WHAT TO DO:
Write out again, exactly, the lines below starting at the one with "apply bind_Ok in R as (u2 & d2 & R2 & R)." and ending at the one with "unfold mark_inbox_memory_completed_in_session in".

DATA EXTRACT Start Marker

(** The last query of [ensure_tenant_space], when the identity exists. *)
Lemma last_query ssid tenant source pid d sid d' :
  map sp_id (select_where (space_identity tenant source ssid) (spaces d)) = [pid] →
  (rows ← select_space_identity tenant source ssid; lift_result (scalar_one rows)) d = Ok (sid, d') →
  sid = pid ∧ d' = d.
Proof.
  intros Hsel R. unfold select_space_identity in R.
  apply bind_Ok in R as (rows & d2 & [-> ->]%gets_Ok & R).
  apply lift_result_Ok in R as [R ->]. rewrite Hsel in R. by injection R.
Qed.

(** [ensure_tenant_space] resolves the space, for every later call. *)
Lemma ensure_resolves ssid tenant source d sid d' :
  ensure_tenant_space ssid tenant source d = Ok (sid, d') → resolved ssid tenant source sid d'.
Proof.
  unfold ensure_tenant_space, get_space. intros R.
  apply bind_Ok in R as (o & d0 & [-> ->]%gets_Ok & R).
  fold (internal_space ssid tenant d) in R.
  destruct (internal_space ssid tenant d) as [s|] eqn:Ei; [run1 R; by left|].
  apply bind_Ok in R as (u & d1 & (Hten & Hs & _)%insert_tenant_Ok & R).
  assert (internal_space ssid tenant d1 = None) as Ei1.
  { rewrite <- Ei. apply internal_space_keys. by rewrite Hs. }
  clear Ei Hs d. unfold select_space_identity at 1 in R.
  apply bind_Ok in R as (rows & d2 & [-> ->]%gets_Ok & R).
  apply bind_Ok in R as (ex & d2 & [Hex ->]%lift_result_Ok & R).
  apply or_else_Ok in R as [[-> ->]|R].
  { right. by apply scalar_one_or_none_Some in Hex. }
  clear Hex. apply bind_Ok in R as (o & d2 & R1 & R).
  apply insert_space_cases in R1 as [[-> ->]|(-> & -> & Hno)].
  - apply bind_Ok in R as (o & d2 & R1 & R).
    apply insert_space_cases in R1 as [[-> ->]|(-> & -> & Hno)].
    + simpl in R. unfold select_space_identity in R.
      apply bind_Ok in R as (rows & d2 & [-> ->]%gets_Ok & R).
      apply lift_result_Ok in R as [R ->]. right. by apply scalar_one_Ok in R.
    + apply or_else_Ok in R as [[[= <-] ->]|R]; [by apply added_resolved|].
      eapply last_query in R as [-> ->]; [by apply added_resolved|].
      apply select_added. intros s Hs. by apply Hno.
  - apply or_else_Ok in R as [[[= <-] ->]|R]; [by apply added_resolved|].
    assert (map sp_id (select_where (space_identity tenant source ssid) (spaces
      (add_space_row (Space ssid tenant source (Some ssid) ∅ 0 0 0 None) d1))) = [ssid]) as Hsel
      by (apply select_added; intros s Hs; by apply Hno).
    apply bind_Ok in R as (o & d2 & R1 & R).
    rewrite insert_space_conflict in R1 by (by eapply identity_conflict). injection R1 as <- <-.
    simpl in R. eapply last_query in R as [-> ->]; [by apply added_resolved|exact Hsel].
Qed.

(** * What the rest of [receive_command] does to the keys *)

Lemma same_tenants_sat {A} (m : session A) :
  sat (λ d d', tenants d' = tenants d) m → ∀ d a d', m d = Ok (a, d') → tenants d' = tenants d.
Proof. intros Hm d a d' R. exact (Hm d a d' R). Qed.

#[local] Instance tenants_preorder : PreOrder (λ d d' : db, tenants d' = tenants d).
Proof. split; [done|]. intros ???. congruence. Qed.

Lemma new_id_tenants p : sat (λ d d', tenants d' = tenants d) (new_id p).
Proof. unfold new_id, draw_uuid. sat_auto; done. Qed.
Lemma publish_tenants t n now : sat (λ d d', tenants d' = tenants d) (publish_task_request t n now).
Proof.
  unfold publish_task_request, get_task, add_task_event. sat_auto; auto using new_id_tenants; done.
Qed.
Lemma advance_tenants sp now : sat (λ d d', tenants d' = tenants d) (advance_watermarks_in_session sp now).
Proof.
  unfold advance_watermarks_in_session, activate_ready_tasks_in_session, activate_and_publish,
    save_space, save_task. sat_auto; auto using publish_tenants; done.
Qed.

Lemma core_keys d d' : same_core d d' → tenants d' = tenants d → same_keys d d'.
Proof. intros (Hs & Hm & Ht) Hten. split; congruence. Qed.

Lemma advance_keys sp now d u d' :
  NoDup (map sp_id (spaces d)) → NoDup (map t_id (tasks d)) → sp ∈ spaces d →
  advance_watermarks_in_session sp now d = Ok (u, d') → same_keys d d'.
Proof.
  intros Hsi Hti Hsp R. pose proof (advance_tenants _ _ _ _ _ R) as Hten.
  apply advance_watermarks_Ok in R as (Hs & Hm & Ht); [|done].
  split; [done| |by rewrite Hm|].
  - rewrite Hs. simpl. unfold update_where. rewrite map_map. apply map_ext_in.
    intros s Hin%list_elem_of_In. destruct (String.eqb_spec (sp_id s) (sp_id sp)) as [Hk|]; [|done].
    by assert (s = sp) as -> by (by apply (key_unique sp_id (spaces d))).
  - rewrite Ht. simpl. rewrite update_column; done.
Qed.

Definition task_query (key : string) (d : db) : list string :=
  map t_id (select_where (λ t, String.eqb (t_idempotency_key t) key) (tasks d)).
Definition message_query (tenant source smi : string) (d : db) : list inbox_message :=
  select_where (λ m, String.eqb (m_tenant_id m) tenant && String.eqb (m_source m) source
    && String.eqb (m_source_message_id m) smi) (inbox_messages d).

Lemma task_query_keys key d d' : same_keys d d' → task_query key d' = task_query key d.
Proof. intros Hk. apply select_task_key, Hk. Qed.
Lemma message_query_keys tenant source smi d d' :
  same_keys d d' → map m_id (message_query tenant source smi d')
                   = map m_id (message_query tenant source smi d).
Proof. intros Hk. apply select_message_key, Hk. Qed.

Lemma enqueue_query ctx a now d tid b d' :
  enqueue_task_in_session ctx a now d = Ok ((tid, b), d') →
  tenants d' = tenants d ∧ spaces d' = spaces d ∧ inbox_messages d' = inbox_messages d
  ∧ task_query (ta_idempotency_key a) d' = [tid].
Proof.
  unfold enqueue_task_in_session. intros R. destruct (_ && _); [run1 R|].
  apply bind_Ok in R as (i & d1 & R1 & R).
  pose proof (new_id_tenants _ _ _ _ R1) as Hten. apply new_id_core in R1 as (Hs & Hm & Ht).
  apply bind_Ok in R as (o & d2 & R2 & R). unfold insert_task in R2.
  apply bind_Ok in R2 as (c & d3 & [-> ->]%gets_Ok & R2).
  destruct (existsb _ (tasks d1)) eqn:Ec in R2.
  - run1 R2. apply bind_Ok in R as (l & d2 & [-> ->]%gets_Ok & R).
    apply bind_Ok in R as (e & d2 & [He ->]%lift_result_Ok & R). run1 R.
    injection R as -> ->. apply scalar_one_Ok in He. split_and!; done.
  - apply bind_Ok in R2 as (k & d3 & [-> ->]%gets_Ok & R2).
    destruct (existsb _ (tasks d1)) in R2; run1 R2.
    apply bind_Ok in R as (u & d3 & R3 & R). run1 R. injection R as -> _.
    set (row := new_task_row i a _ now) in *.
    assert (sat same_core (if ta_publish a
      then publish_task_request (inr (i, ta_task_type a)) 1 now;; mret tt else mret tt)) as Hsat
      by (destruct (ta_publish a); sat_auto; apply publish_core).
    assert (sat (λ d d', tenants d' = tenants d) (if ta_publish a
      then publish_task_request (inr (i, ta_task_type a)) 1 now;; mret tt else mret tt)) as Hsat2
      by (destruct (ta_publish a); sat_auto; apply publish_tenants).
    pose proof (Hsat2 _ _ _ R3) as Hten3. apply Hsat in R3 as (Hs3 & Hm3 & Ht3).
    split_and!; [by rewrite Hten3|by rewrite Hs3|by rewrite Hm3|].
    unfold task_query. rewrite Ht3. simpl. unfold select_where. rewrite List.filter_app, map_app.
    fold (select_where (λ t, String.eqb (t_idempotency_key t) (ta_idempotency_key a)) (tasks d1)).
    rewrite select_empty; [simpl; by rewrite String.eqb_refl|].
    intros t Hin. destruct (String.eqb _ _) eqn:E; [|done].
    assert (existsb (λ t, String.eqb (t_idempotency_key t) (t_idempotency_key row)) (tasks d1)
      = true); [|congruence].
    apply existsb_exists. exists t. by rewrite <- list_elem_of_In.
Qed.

DATA EXTRACT End Marker
DATA EXTRACT Start Marker

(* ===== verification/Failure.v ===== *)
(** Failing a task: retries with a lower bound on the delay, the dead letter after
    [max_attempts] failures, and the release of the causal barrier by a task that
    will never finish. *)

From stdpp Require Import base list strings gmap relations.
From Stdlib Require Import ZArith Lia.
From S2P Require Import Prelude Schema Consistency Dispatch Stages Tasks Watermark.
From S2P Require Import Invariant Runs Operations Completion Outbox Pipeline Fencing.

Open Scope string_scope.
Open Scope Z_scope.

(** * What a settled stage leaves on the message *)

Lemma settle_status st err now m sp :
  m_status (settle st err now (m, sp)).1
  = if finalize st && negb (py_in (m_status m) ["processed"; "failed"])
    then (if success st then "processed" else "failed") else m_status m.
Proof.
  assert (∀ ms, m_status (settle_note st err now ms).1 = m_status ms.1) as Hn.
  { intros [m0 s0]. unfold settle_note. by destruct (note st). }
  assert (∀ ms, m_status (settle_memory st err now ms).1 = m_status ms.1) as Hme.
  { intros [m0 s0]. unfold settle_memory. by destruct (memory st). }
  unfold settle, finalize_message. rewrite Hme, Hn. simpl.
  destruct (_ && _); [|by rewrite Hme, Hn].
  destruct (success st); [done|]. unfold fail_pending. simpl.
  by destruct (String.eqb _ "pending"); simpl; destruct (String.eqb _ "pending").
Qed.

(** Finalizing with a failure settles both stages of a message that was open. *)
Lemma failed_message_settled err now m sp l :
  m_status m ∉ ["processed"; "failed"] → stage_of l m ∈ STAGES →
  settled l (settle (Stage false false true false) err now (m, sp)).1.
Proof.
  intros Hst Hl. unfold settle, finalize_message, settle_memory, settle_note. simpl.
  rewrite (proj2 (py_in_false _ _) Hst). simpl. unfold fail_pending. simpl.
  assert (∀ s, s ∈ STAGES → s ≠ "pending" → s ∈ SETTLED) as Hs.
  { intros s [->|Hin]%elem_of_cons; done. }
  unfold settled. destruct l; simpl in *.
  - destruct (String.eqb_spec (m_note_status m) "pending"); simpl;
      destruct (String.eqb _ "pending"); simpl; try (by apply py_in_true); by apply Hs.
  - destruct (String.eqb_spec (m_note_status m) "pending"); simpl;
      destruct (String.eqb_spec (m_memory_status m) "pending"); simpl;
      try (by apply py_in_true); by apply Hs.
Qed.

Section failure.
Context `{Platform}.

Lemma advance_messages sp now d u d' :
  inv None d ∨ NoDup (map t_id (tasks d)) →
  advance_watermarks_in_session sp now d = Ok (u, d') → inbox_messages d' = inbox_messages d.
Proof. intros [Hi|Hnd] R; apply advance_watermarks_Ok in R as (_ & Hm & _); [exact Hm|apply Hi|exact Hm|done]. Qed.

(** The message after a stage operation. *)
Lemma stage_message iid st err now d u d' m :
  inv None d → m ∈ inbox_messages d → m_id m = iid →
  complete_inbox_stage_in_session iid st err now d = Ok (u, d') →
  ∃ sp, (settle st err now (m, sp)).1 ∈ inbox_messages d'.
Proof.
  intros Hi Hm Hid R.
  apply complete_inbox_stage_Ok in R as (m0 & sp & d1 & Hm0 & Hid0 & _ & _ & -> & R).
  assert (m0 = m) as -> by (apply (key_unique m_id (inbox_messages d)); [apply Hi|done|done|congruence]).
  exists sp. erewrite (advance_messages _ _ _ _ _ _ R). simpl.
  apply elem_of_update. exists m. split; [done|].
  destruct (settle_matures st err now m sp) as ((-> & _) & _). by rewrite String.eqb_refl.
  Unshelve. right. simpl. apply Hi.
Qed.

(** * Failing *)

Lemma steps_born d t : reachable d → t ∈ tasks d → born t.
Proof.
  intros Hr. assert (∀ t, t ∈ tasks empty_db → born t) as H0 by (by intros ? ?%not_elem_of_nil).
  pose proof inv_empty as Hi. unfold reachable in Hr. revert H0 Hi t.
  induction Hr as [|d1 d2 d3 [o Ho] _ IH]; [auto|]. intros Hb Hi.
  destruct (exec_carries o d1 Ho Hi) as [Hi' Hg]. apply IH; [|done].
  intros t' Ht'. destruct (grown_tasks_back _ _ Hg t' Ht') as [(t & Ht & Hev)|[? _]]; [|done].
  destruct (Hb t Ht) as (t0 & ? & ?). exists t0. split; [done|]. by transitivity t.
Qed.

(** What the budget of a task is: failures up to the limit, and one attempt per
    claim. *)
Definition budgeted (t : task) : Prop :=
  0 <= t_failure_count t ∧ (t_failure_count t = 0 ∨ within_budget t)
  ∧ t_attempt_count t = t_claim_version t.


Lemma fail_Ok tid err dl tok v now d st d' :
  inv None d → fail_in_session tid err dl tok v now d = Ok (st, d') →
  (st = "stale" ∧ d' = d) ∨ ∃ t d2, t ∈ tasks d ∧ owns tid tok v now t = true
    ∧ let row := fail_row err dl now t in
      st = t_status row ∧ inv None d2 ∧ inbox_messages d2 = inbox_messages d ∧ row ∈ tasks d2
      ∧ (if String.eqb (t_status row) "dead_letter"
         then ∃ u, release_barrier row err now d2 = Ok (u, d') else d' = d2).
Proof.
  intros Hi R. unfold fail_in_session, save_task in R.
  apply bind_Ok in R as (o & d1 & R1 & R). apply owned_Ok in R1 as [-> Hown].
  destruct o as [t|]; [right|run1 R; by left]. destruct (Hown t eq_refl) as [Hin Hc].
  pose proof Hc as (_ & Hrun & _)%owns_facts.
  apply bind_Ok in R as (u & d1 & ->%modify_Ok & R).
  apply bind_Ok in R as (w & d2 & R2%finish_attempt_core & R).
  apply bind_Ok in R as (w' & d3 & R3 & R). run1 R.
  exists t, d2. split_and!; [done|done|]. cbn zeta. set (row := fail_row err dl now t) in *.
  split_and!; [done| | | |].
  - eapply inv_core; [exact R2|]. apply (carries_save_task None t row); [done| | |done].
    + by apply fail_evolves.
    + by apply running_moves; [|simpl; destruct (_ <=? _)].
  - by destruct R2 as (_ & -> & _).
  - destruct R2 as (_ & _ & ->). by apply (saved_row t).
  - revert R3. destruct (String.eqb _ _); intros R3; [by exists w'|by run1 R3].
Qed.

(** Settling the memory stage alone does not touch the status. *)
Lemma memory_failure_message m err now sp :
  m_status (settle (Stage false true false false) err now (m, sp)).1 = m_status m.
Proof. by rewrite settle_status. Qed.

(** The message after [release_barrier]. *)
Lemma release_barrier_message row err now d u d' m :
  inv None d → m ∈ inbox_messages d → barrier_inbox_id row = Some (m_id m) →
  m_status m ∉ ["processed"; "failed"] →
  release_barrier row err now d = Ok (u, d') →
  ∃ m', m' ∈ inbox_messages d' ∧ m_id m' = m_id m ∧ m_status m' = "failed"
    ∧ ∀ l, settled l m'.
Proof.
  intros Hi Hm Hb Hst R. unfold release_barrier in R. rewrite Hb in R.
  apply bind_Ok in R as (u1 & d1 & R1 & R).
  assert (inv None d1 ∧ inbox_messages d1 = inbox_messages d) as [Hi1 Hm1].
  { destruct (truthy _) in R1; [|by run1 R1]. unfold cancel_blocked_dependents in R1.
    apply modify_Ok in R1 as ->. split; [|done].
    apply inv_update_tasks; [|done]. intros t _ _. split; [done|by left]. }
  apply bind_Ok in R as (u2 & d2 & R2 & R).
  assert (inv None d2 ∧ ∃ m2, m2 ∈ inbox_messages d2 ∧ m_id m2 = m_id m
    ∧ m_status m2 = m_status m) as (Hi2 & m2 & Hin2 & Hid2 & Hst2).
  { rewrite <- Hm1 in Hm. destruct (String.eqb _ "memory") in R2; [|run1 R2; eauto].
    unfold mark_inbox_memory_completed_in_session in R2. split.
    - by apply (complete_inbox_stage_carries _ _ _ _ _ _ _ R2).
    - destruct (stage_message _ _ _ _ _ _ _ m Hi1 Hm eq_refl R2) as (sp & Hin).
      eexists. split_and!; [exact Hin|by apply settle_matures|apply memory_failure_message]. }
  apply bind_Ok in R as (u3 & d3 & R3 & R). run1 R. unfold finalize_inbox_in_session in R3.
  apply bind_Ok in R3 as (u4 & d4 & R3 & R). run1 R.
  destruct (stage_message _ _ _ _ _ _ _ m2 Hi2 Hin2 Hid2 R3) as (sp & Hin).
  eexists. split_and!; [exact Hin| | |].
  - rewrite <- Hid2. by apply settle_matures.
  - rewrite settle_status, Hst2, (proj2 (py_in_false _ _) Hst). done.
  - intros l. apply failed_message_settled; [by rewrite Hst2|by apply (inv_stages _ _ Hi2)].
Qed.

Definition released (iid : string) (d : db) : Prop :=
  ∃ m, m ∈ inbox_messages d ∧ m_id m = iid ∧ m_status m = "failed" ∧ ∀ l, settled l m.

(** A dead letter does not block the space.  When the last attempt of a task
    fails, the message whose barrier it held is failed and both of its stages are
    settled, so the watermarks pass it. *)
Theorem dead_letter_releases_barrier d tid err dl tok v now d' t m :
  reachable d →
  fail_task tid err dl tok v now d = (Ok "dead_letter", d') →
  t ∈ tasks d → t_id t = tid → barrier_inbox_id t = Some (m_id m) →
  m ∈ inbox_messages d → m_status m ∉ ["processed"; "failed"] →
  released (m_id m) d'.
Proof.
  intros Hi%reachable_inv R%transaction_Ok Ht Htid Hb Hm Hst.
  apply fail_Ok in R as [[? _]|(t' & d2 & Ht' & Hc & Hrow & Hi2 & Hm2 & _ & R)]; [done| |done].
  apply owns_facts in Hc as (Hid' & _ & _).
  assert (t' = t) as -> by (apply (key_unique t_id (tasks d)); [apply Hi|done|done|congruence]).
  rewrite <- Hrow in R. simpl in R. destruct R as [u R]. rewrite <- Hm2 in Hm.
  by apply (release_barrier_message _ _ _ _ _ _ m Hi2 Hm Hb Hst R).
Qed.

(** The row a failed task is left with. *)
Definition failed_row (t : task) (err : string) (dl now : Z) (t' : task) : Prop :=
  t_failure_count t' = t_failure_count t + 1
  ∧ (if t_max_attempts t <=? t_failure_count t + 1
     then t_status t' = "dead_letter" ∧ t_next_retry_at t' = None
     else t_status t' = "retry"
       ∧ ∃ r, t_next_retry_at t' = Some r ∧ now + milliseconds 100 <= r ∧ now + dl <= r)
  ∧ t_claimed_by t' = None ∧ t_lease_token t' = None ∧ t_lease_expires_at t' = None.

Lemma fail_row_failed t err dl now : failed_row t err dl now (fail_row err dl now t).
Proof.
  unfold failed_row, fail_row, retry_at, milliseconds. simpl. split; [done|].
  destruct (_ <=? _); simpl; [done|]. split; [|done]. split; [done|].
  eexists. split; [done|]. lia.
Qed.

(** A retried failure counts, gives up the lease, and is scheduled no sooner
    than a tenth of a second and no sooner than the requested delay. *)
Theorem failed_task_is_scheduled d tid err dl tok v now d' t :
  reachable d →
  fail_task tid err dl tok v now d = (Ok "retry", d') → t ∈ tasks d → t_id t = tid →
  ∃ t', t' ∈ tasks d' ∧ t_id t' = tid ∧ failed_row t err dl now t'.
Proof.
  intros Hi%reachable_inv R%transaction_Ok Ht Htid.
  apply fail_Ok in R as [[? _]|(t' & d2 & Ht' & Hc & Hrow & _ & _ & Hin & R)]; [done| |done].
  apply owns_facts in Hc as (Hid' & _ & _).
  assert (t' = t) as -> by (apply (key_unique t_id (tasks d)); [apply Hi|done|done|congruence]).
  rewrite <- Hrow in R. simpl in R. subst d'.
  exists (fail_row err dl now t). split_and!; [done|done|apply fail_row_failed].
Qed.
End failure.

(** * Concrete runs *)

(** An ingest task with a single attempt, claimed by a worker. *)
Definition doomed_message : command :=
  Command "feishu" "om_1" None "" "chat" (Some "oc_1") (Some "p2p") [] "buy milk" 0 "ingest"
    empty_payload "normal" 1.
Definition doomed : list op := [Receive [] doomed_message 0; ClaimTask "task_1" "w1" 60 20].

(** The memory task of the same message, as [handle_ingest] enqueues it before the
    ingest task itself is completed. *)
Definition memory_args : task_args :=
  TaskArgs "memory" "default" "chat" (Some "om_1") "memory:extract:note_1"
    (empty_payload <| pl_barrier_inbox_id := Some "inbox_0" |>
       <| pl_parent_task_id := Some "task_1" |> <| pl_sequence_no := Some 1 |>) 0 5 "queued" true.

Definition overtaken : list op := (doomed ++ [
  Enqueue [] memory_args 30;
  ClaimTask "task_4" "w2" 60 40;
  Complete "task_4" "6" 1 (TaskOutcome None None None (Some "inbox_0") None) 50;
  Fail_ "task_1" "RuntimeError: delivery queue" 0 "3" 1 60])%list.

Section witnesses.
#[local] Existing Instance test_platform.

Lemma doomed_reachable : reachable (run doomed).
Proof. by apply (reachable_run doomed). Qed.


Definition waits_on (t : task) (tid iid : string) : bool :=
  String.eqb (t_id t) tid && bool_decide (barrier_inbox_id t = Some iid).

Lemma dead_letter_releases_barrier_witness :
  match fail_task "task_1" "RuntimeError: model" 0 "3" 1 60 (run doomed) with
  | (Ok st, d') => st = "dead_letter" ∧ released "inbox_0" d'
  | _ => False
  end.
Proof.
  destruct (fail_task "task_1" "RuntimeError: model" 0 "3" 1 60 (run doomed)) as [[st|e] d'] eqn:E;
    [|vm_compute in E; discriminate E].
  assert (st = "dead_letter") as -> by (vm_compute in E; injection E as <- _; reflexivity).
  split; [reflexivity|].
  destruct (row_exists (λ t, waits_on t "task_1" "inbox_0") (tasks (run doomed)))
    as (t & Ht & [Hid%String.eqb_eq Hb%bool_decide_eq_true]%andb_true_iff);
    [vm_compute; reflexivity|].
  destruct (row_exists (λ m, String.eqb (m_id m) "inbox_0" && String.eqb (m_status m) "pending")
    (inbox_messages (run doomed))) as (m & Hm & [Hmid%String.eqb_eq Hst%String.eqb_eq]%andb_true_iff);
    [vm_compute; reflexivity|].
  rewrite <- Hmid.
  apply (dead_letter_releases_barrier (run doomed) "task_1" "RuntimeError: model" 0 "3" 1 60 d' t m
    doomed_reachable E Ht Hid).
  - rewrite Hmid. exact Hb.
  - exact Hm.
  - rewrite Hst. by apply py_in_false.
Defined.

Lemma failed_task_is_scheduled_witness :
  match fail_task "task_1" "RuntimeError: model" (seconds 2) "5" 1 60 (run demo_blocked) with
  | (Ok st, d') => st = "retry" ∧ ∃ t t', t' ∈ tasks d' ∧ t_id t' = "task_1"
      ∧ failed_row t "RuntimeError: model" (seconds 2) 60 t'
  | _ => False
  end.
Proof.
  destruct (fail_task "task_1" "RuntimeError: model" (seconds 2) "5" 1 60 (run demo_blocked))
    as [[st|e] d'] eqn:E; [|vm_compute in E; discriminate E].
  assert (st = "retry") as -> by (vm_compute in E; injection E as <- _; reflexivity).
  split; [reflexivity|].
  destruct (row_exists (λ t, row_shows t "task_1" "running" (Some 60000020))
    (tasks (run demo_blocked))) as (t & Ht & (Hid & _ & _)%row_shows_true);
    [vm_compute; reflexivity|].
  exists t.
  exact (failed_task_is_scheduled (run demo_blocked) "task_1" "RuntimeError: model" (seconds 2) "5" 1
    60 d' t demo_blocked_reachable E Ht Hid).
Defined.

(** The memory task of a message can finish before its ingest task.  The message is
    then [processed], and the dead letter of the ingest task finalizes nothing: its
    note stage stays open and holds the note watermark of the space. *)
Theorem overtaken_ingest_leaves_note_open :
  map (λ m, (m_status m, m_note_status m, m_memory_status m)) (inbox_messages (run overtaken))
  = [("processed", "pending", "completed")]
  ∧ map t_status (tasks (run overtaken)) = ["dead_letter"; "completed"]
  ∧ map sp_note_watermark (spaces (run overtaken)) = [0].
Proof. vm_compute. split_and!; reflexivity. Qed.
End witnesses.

DATA EXTRACT End Marker
DATA EXTRACT Start Marker

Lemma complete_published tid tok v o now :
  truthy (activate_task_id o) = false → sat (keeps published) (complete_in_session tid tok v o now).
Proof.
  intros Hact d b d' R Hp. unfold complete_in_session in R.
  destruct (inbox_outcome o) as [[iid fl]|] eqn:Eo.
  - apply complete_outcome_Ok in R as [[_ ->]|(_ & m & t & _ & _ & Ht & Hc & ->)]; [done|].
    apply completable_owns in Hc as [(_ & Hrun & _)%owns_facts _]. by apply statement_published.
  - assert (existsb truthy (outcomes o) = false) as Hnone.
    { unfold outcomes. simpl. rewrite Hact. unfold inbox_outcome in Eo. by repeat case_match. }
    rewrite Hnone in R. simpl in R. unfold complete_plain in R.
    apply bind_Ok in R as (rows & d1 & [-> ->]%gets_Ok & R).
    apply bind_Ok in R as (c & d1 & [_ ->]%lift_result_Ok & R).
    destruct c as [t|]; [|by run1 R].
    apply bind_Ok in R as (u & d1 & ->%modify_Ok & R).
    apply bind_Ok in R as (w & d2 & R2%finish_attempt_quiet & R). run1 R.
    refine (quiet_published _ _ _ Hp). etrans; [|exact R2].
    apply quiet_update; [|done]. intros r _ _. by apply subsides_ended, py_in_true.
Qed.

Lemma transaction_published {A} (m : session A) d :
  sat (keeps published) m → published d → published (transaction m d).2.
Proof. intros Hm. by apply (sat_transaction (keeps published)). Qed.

DATA EXTRACT End Marker

EXERCISE RESULT:
  apply bind_Ok in R as (u2 & d2 & R2 & R).
  assert (inv None d2 ∧ ∃ m2, m2 ∈ inbox_messages d2 ∧ m_id m2 = m_id m
    ∧ m_status m2 = m_status m) as (Hi2 & m2 & Hin2 & Hid2 & Hst2).
  { rewrite <- Hm1 in Hm. destruct (String.eqb _ "memory") in R2; [|run1 R2; eauto].
    unfold mark_inbox_memory_completed_in_session in R2. split.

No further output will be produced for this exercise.